(* ===== verification/Sysfile.v ===== *)
(** * File-system system calls (kernel/sysfile.c, kernel/fcntl.h)

    The handlers return the uint64 that goes into a0, [-1] as [u64 (-1)]. *)

From stdpp Require Import base gmap list strings.
From Stdlib Require Import ZArith Lia.
From S2P Require Import Prelude Riscv Memory State Spinlock Sched Kalloc Vm Bio Log Fs Console Pipe File Proc Signal Bsem Syscall Exec.

Definition O_RDONLY : Z := 0x000.
Definition O_WRONLY : Z := 0x001.
Definition O_RDWR : Z := 0x002.
Definition O_CREATE : Z := 0x200.
Definition O_TRUNC : Z := 0x400.

(** The kernel's return of -1 from a handler. *)
Definition FAIL : Z := u64 (-1).
Definition path_max : nat := Z.to_nat MAXPATH.

Section Sysfile.
Context {KS : KSyms}.

(** Fetch the nth system call argument as a file descriptor: the descriptor and its
    file; [None] is the return of -1. *)
Definition argfd (n : Z) : K (option (nat * nat)) :=
  fd ← argint n;
  p ← curproc;
  pr ← proc_of p;
  if (fd <? 0) || (Z.of_nat NOFILE <=? fd) then mret None else
  mret (match p_ofile pr !! Z.to_nat fd ≫= id with
        | Some f => Some (Z.to_nat fd, f)
        | None => None
        end).

(** Allocate a file descriptor for the given file; [None] is -1. *)
Definition fdalloc (f : nat) : K (option nat) :=
  p ← curproc;
  for_until (seq 0 NOFILE) (fun fd =>
    pr ← proc_of p;
    match p_ofile pr !! fd ≫= id with
    | None =>
        proc_upd p (fun x => set_p_ofile (<[fd := Some f]> (p_ofile x)) x);;
        mret (Some fd)
    | Some _ => mret None
    end).

Definition clear_fd (p fd : nat) : K unit :=
  proc_upd p (fun x => set_p_ofile (<[fd := None]> (p_ofile x)) x).

Definition sys_dup : K Z :=
  r ← argfd 0;
  match r with
  | None => mret FAIL
  | Some (_, f) =>
      fd ← fdalloc f;
      match fd with
      | None => mret FAIL
      | Some fd => filedup f;; mret (Z.of_nat fd)
      end
  end.

Definition sys_read : K Z :=
  r ← argfd 0;
  match r with
  | None => mret FAIL
  | Some (_, f) =>
      n ← argint 2; p ← argaddr 1;
      r ← fileread f p n; mret (u64 r)
  end.

Definition sys_write : K Z :=
  r ← argfd 0;
  match r with
  | None => mret FAIL
  | Some (_, f) =>
      n ← argint 2; p ← argaddr 1;
      r ← filewrite f p n; mret (u64 r)
  end.

Definition sys_close : K Z :=
  r ← argfd 0;
  match r with
  | None => mret FAIL
  | Some (fd, f) =>
      p ← curproc;
      clear_fd p fd;;
      fileclose f;;
      mret 0
  end.

Definition sys_fstat : K Z :=
  r ← argfd 0;
  match r with
  | None => mret FAIL
  | Some (_, f) => st ← argaddr 1; r ← filestat f st; mret (u64 r)
  end.

(** A path argument, up to its nul; [None] is an error. *)
Definition argpath (n : Z) : K (option (list Z)) :=
  r ← argstr n path_max;
  mret (if fst r <? 0 then None else Some (until_nul (snd r))).

(** The [bad:] exit of [sys_link]: undo the increment of nlink. *)
Definition link_bad (ip : nat) : K Z :=
  ilock ip;;
  inode_upd ip (fun x => set_i_nlink (s16 (i_nlink x - 1)) x);;
  iupdate ip;;
  iunlockput ip;;
  end_op;;
  mret FAIL.

(** Create the path new as a link to the same inode as old. *)
Definition sys_link : K Z :=
  old ← argpath 0;
  match old with None => mret FAIL | Some old =>
  new ← argpath 1;
  match new with None => mret FAIL | Some new =>
  begin_op;;
  r ← namei old;
  match r with
  | None => end_op;; mret FAIL
  | Some ip =>
      ilock ip;;
      x ← inode_of ip;
      if i_type x =? T_DIR then iunlockput ip;; end_op;; mret FAIL else
      inode_upd ip (fun x => set_i_nlink (s16 (i_nlink x + 1)) x);;
      iupdate ip;;
      iunlock ip;;
      r ← nameiparent new;
      match fst r with
      | None => link_bad ip
      | Some dp =>
          ilock dp;;
          d ← inode_of dp;
          x ← inode_of ip;
          e ← (if negb (i_dev d =? i_dev x) then mret true
               else r ← dirlink dp (snd r) (i_inum x); mret (r <? 0));
          if e : bool then iunlockput dp;; link_bad ip
          else
            iunlockput dp;;
            iput ip;;
            end_op;;
            mret 0
      end
  end end end.

(** Is the directory dp empty except for . and .. ? *)
Definition isdirempty (dp : nat) : K bool :=
  d ← inode_of dp;
  r ← for_until (seq 2 (dirent_iters (2 * DIRENT_SIZE) (i_size d))) (fun k =>
    r ← readi dp DLocal (Z.of_nat k * DIRENT_SIZE) DIRENT_SIZE;
    if negb (fst r =? DIRENT_SIZE) then panic "isdirempty: readi"
    else if negb (dirent_inum (snd r) =? 0) then mret (Some false)
    else mret None);
  mret (default true r).

(** The [bad:] exit of [sys_unlink]. *)
Definition unlink_bad (dp : nat) : K Z := iunlockput dp;; end_op;; mret FAIL.

Definition sys_unlink : K Z :=
  path ← argpath 0;
  match path with None => mret FAIL | Some path =>
  begin_op;;
  r ← nameiparent path;
  let name := snd r in
  match fst r with
  | None => end_op;; mret FAIL
  | Some dp =>
      ilock dp;;
      if (namecmp name (bytes_of ".") =? 0) || (namecmp name (bytes_of "..") =? 0)
      then unlink_bad dp else
      r ← dirlookup dp name;
      match r with
      | None => unlink_bad dp
      | Some (ip, off) =>
          ilock ip;;
          x ← inode_of ip;
          if i_nlink x <? 1 then panic "unlink: nlink < 1" else
          full ← (if i_type x =? T_DIR then b ← isdirempty ip; mret (negb b)
                  else mret false);
          if full : bool then iunlockput ip;; unlink_bad dp else
          n ← writei dp (SLocal (replicate 16 0)) off DIRENT_SIZE;
          if negb (n =? DIRENT_SIZE) then panic "unlink: writei" else
          x ← inode_of ip;
          when (i_type x =? T_DIR) (
            inode_upd dp (fun x => set_i_nlink (s16 (i_nlink x - 1)) x);;
            iupdate dp);;
          iunlockput dp;;
          inode_upd ip (fun x => set_i_nlink (s16 (i_nlink x - 1)) x);;
          iupdate ip;;
          iunlockput ip;;
          end_op;;
          mret 0
      end
  end end.

(** Create the inode [path] names; the result is locked. *)
Definition create (path : list Z) (type major minor : Z) : K (option nat) :=
  r ← nameiparent path;
  let name := snd r in
  match fst r with
  | None => mret None
  | Some dp =>
      ilock dp;;
      r ← dirlookup dp name;
      match r with
      | Some (ip, _) =>
          iunlockput dp;;
          ilock ip;;
          x ← inode_of ip;
          if (type =? T_FILE) && ((i_type x =? T_FILE) || (i_type x =? T_DEVICE))
          then mret (Some ip)
          else iunlockput ip;; mret None
      | None =>
          d ← inode_of dp;
          ip ← ialloc (i_dev d) type;
          ilock ip;;
          inode_upd ip (set_i_major major);;
          inode_upd ip (set_i_minor minor);;
          inode_upd ip (set_i_nlink 1);;
          iupdate ip;;
          when (type =? T_DIR) (
            inode_upd dp (fun x => set_i_nlink (s16 (i_nlink x + 1)) x);;
            iupdate dp;;
            x ← inode_of ip;
            e ← dirlink ip (bytes_of ".") (i_inum x);
            if e <? 0 then panic "create dots" else
            d ← inode_of dp;
            e ← dirlink ip (bytes_of "..") (i_inum d);
            if e <? 0 then panic "create dots" else mret tt);;
          x ← inode_of ip;
          e ← dirlink dp name (i_inum x);
          if e <? 0 then panic "create: dirlink" else
          iunlockput dp;;
          mret (Some ip)
      end
  end.

(** [omode & flag] as a truth value. *)
Definition flag (omode f : Z) : bool := negb (Z.land omode f =? 0).

(** The inode [sys_open] opens, locked; on failure the transaction has ended. *)
Definition open_inode (path : list Z) (omode : Z) : K (option nat) :=
  if flag omode O_CREATE then
    r ← create path T_FILE 0 0;
    match r with
    | None => end_op;; mret None
    | Some ip => mret (Some ip)
    end
  else
    r ← namei path;
    match r with
    | None => end_op;; mret None
    | Some ip =>
        ilock ip;;
        x ← inode_of ip;
        if (i_type x =? T_DIR) && negb (omode =? O_RDONLY)
        then iunlockput ip;; end_op;; mret None
        else mret (Some ip)
    end.

(** [(f = filealloc()) == 0 || (fd = fdalloc(f)) < 0], closing [f] in the second case. *)
Definition open_file : K (option (nat * nat)) :=
  f ← filealloc;
  match f with
  | None => mret None
  | Some f =>
      fd ← fdalloc f;
      match fd with
      | None => fileclose f;; mret None
      | Some fd => mret (Some (f, fd))
      end
  end.

Definition b2z (b : bool) : Z := if b then 1 else 0.

Definition sys_open : K Z :=
  path ← argpath 0;
  match path with None => mret FAIL | Some path =>
  omode ← argint 1;
  begin_op;;
  r ← open_inode path omode;
  match r with None => mret FAIL | Some ip =>
  x ← inode_of ip;
  if (i_type x =? T_DEVICE) && ((i_major x <? 0) || (NDEV <=? i_major x))
  then iunlockput ip;; end_op;; mret FAIL else
  r ← open_file;
  match r with
  | None => iunlockput ip;; end_op;; mret FAIL
  | Some (f, fd) =>
      (if i_type x =? T_DEVICE then
         file_upd f (fun y => set_f_major (i_major x) (set_f_type FD_DEVICE y))
       else file_upd f (fun y => set_f_off 0 (set_f_type FD_INODE y)));;
      file_upd f (set_f_ip (Some ip));;
      file_upd f (set_f_readable (b2z (negb (flag omode O_WRONLY))));;
      file_upd f (set_f_writable (b2z (flag omode O_WRONLY || flag omode O_RDWR)));;
      when (flag omode O_TRUNC && (i_type x =? T_FILE)) (itrunc ip);;
      iunlock ip;;
      end_op;;
      mret (Z.of_nat fd)
  end end end.

Definition sys_mkdir : K Z :=
  begin_op;;
  path ← argpath 0;
  match path with None => end_op;; mret FAIL | Some path =>
  r ← create path T_DIR 0 0;
  match r with
  | None => end_op;; mret FAIL
  | Some ip => iunlockput ip;; end_op;; mret 0
  end end.

Definition sys_mknod : K Z :=
  begin_op;;
  path ← argpath 0;
  match path with None => end_op;; mret FAIL | Some path =>
  major ← argint 1;
  minor ← argint 2;
  r ← create path T_DEVICE (s16 major) (s16 minor);
  match r with
  | None => end_op;; mret FAIL
  | Some ip => iunlockput ip;; end_op;; mret 0
  end end.

Definition sys_chdir : K Z :=
  p ← curproc;
  begin_op;;
  path ← argpath 0;
  match path with None => end_op;; mret FAIL | Some path =>
  r ← namei path;
  match r with
  | None => end_op;; mret FAIL
  | Some ip =>
      ilock ip;;
      x ← inode_of ip;
      if negb (i_type x =? T_DIR) then iunlockput ip;; end_op;; mret FAIL else
      iunlock ip;;
      pr ← proc_of p;
      (match p_cwd pr with Some d => iput d | None => panic "kerneltrap" end);;
      end_op;;
      proc_upd p (set_p_cwd (Some ip));;
      mret 0
  end end.

(** Fetch the argument vector from index [i]: each string goes into a fresh page.
    Returns the pages allocated so far and, unless the source goes to [bad], the
    strings. *)
Fixpoint fetch_argv (fuel : nat) (uargv i : Z) : K (list Z * option (list (list Z))) :=
  match fuel with
  | O => mret ([], None)   (* i >= NELEM(argv) *)
  | S fuel =>
      a ← fetchaddr (u64 (uargv + 8 * i));
      match a with
      | None => mret ([], None)
      | Some uarg =>
          if uarg =? 0 then mret ([], Some []) else
          page ← kalloc;
          if page =? 0 then mret ([], None) else
          r ← fetchstr uarg pgsize;
          memM (fun m => st_bytes m page (snd r));;
          if fst r <? 0 then mret ([page], None) else
          rest ← fetch_argv fuel uargv (i + 1);
          mret (page :: fst rest, (fun l => until_nul (snd r) :: l) <$> snd rest)
      end
  end.

Definition sys_exec : K Z :=
  path ← argpath 0;
  match path with None => mret FAIL | Some path =>
  uargv ← argaddr 1;
  r ← fetch_argv MAXARG uargv 0;
  ret ← (match snd r with
         | None => mret (-1)
         | Some argv => exec path argv
         end);
  for_each (fst r) kfree;;
  mret (u64 ret)
  end.

Definition sys_pipe : K Z :=
  p ← curproc;
  fdarray ← argaddr 0;
  r ← pipealloc;
  match r with None => mret FAIL | Some (rf, wf) =>
  fd0 ← fdalloc rf;
  match fd0 with
  | None => fileclose rf;; fileclose wf;; mret FAIL
  | Some fd0 =>
      fd1 ← fdalloc wf;
      match fd1 with
      | None => clear_fd p fd0;; fileclose rf;; fileclose wf;; mret FAIL
      | Some fd1 =>
          pr ← proc_of p;
          e ← copyout (p_pagetable pr) fdarray (le_split 4 (Z.of_nat fd0));
          e ← (if e <? 0 then mret true else
               e ← copyout (p_pagetable pr) (u64 (fdarray + 4)) (le_split 4 (Z.of_nat fd1));
               mret (e <? 0));
          if e : bool then
            clear_fd p fd0;; clear_fd p fd1;; fileclose rf;; fileclose wf;; mret FAIL
          else mret 0
      end
  end end.

End Sysfile.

### PROBLEM
Only the lines from the beginning of the data above through the line containing "Definition O_WRONLY : Z := 0x001." should be repeated, exactly as they appear.

### RESULT BELOW
(* ===== verification/Sysfile.v ===== *)
(** * File-system system calls (kernel/sysfile.c, kernel/fcntl.h)

    The handlers return the uint64 that goes into a0, [-1] as [u64 (-1)]. *)

From stdpp Require Import base gmap list strings.
From Stdlib Require Import ZArith Lia.
From S2P Require Import Prelude Riscv Memory State Spinlock Sched Kalloc Vm Bio Log Fs Console Pipe File Proc Signal Bsem Syscall Exec.

Definition O_RDONLY : Z := 0x000.
Definition O_WRONLY : Z := 0x001.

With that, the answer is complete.